◆ **PROBLEM REQUIREMENTS**
Please restate each entry exactly, without skipping any.

Start of Block

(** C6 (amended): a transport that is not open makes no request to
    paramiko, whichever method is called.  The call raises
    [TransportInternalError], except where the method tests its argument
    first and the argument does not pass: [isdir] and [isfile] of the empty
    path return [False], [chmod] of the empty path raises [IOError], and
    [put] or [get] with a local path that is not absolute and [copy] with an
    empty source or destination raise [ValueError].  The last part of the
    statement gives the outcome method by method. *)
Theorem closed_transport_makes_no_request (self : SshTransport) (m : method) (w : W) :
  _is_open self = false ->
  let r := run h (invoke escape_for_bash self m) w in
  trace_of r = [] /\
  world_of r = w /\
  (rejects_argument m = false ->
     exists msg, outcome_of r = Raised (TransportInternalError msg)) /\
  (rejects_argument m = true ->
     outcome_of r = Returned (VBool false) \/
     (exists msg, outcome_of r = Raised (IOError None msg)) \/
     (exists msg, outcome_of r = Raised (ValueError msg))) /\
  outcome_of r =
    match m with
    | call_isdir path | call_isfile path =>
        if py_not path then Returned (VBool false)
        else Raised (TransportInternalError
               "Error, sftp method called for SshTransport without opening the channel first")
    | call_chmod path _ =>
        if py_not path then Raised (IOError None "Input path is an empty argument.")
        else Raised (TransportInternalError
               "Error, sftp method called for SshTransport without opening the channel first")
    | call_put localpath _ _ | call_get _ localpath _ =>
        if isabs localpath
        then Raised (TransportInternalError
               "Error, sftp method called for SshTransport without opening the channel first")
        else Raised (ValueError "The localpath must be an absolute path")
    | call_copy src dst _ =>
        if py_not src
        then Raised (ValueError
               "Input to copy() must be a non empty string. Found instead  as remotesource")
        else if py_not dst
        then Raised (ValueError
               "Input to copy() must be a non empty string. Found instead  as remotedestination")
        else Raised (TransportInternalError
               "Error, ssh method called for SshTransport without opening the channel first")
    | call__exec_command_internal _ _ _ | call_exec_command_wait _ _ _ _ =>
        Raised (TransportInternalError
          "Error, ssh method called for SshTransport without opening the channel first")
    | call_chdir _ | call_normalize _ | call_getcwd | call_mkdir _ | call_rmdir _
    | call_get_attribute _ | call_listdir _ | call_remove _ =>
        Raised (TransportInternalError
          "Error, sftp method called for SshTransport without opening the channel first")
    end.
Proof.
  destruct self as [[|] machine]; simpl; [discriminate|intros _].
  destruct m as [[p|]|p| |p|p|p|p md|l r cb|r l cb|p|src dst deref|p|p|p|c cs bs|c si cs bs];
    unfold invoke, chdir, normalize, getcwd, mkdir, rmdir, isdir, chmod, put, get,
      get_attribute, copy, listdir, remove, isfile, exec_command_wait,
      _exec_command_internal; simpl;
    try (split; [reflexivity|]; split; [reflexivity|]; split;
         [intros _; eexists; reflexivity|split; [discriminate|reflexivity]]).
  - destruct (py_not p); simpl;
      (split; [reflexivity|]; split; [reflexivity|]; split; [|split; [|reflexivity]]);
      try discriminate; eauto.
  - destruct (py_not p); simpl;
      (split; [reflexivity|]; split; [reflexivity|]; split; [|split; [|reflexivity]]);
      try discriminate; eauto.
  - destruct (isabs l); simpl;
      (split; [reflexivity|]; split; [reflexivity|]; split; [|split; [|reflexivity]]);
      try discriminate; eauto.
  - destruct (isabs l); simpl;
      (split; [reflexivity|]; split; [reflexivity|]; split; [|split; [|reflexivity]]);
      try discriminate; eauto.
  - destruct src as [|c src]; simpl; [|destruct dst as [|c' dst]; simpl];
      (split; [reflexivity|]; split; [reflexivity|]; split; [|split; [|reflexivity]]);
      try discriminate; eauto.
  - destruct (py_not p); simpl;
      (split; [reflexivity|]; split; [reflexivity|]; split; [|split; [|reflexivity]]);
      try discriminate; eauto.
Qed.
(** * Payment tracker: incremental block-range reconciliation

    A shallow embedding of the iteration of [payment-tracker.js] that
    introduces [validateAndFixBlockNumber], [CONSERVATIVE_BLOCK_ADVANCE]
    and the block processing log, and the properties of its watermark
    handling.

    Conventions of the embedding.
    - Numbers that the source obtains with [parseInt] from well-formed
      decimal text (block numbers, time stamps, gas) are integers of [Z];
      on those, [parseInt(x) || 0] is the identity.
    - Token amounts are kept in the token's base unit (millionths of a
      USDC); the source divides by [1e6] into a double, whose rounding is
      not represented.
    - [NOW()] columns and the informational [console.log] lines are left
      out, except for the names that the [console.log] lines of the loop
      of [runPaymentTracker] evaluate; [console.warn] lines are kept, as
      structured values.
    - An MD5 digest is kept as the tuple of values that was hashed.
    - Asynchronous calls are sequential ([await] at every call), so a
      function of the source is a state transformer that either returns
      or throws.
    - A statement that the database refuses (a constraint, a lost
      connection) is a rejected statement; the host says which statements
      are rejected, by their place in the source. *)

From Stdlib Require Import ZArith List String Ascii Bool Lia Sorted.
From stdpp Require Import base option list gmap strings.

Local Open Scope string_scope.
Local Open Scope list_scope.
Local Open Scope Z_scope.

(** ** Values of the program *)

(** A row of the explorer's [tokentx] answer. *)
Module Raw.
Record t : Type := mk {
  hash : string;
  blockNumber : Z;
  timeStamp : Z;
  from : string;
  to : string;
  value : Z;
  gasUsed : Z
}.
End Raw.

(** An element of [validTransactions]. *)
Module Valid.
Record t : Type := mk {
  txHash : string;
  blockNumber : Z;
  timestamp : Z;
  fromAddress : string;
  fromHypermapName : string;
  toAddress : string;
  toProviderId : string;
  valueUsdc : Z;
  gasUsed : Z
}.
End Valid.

End of Block

◆ **SOLUTION TO THE PROBLEM**
(** C6 (amended): a transport that is not open makes no request to
    paramiko, whichever method is called.  The call raises
    [TransportInternalError], except where the method tests its argument
    first and the argument does not pass: [isdir] and [isfile] of the empty
    path return [False], [chmod] of the empty path raises [IOError], and
    [put] or [get] with a local path that is not absolute and [copy] with an
    empty source or destination raise [ValueError].  The last part of the
    statement gives the outcome method by method. *)
Theorem closed_transport_makes_no_request (self : SshTransport) (m : method) (w : W) :
  _is_open self = false ->
  let r := run h (invoke escape_for_bash self m) w in
  trace_of r = [] /\
  world_of r = w /\
  (rejects_argument m = false ->
     exists msg, outcome_of r = Raised (TransportInternalError msg)) /\
  (rejects_argument m = true ->
     outcome_of r = Returned (VBool false) \/
     (exists msg, outcome_of r = Raised (IOError None msg)) \/
     (exists msg, outcome_of r = Raised (ValueError msg))) /\
  outcome_of r =
    match m with
    | call_isdir path | call_isfile path =>
        if py_not path then Returned (VBool false)
        else Raised (TransportInternalError
               "Error, sftp method called for SshTransport without opening the channel first")
    | call_chmod path _ =>
        if py_not path then Raised (IOError None "Input path is an empty argument.")
        else Raised (TransportInternalError
               "Error, sftp method called for SshTransport without opening the channel first")
    | call_put localpath _ _ | call_get _ localpath _ =>
        if isabs localpath
        then Raised (TransportInternalError
               "Error, sftp method called for SshTransport without opening the channel first")
        else Raised (ValueError "The localpath must be an absolute path")
    | call_copy src dst _ =>
        if py_not src
        then Raised (ValueError
               "Input to copy() must be a non empty string. Found instead  as remotesource")
        else if py_not dst
        then Raised (ValueError
               "Input to copy() must be a non empty string. Found instead  as remotedestination")
        else Raised (TransportInternalError
               "Error, ssh method called for SshTransport without opening the channel first")
    | call__exec_command_internal _ _ _ | call_exec_command_wait _ _ _ _ =>
        Raised (TransportInternalError
          "Error, ssh method called for SshTransport without opening the channel first")
    | call_chdir _ | call_normalize _ | call_getcwd | call_mkdir _ | call_rmdir _
    | call_get_attribute _ | call_listdir _ | call_remove _ =>
        Raised (TransportInternalError
          "Error, sftp method called for SshTransport without opening the channel first")
    end.
Proof.
  destruct self as [[|] machine]; simpl; [discriminate|intros _].
  destruct m as [[p|]|p| |p|p|p|p md|l r cb|r l cb|p|src dst deref|p|p|p|c cs bs|c si cs bs];
    unfold invoke, chdir, normalize, getcwd, mkdir, rmdir, isdir, chmod, put, get,
      get_attribute, copy, listdir, remove, isfile, exec_command_wait,
      _exec_command_internal; simpl;
    try (split; [reflexivity|]; split; [reflexivity|]; split;
         [intros _; eexists; reflexivity|split; [discriminate|reflexivity]]).
  - destruct (py_not p); simpl;
      (split; [reflexivity|]; split; [reflexivity|]; split; [|split; [|reflexivity]]);
      try discriminate; eauto.
  - destruct (py_not p); simpl;
      (split; [reflexivity|]; split; [reflexivity|]; split; [|split; [|reflexivity]]);
      try discriminate; eauto.
  - destruct (isabs l); simpl;
      (split; [reflexivity|]; split; [reflexivity|]; split; [|split; [|reflexivity]]);
      try discriminate; eauto.
  - destruct (isabs l); simpl;
      (split; [reflexivity|]; split; [reflexivity|]; split; [|split; [|reflexivity]]);
      try discriminate; eauto.
  - destruct src as [|c src]; simpl; [|destruct dst as [|c' dst]; simpl];
      (split; [reflexivity|]; split; [reflexivity|]; split; [|split; [|reflexivity]]);
      try discriminate; eauto.
  - destruct (py_not p); simpl;
      (split; [reflexivity|]; split; [reflexivity|]; split; [|split; [|reflexivity]]);
      try discriminate; eauto.
Qed.
(** * Payment tracker: incremental block-range reconciliation

    A shallow embedding of the iteration of [payment-tracker.js] that
    introduces [validateAndFixBlockNumber], [CONSERVATIVE_BLOCK_ADVANCE]
    and the block processing log, and the properties of its watermark
    handling.

    Conventions of the embedding.
    - Numbers that the source obtains with [parseInt] from well-formed
      decimal text (block numbers, time stamps, gas) are integers of [Z];
      on those, [parseInt(x) || 0] is the identity.
    - Token amounts are kept in the token's base unit (millionths of a
      USDC); the source divides by [1e6] into a double, whose rounding is
      not represented.
    - [NOW()] columns and the informational [console.log] lines are left
      out, except for the names that the [console.log] lines of the loop
      of [runPaymentTracker] evaluate; [console.warn] lines are kept, as
      structured values.
    - An MD5 digest is kept as the tuple of values that was hashed.
    - Asynchronous calls are sequential ([await] at every call), so a
      function of the source is a state transformer that either returns
      or throws.
    - A statement that the database refuses (a constraint, a lost
      connection) is a rejected statement; the host says which statements
      are rejected, by their place in the source. *)

From Stdlib Require Import ZArith List String Ascii Bool Lia Sorted.
From stdpp Require Import base option list gmap strings.

Local Open Scope string_scope.
Local Open Scope list_scope.
Local Open Scope Z_scope.

(** ** Values of the program *)

(** A row of the explorer's [tokentx] answer. *)
Module Raw.
Record t : Type := mk {
  hash : string;
  blockNumber : Z;
  timeStamp : Z;
  from : string;
  to : string;
  value : Z;
  gasUsed : Z
}.
End Raw.

(** An element of [validTransactions]. *)
Module Valid.
Record t : Type := mk {
  txHash : string;
  blockNumber : Z;
  timestamp : Z;
  fromAddress : string;
  fromHypermapName : string;
  toAddress : string;
  toProviderId : string;
  valueUsdc : Z;
  gasUsed : Z
}.
End Valid.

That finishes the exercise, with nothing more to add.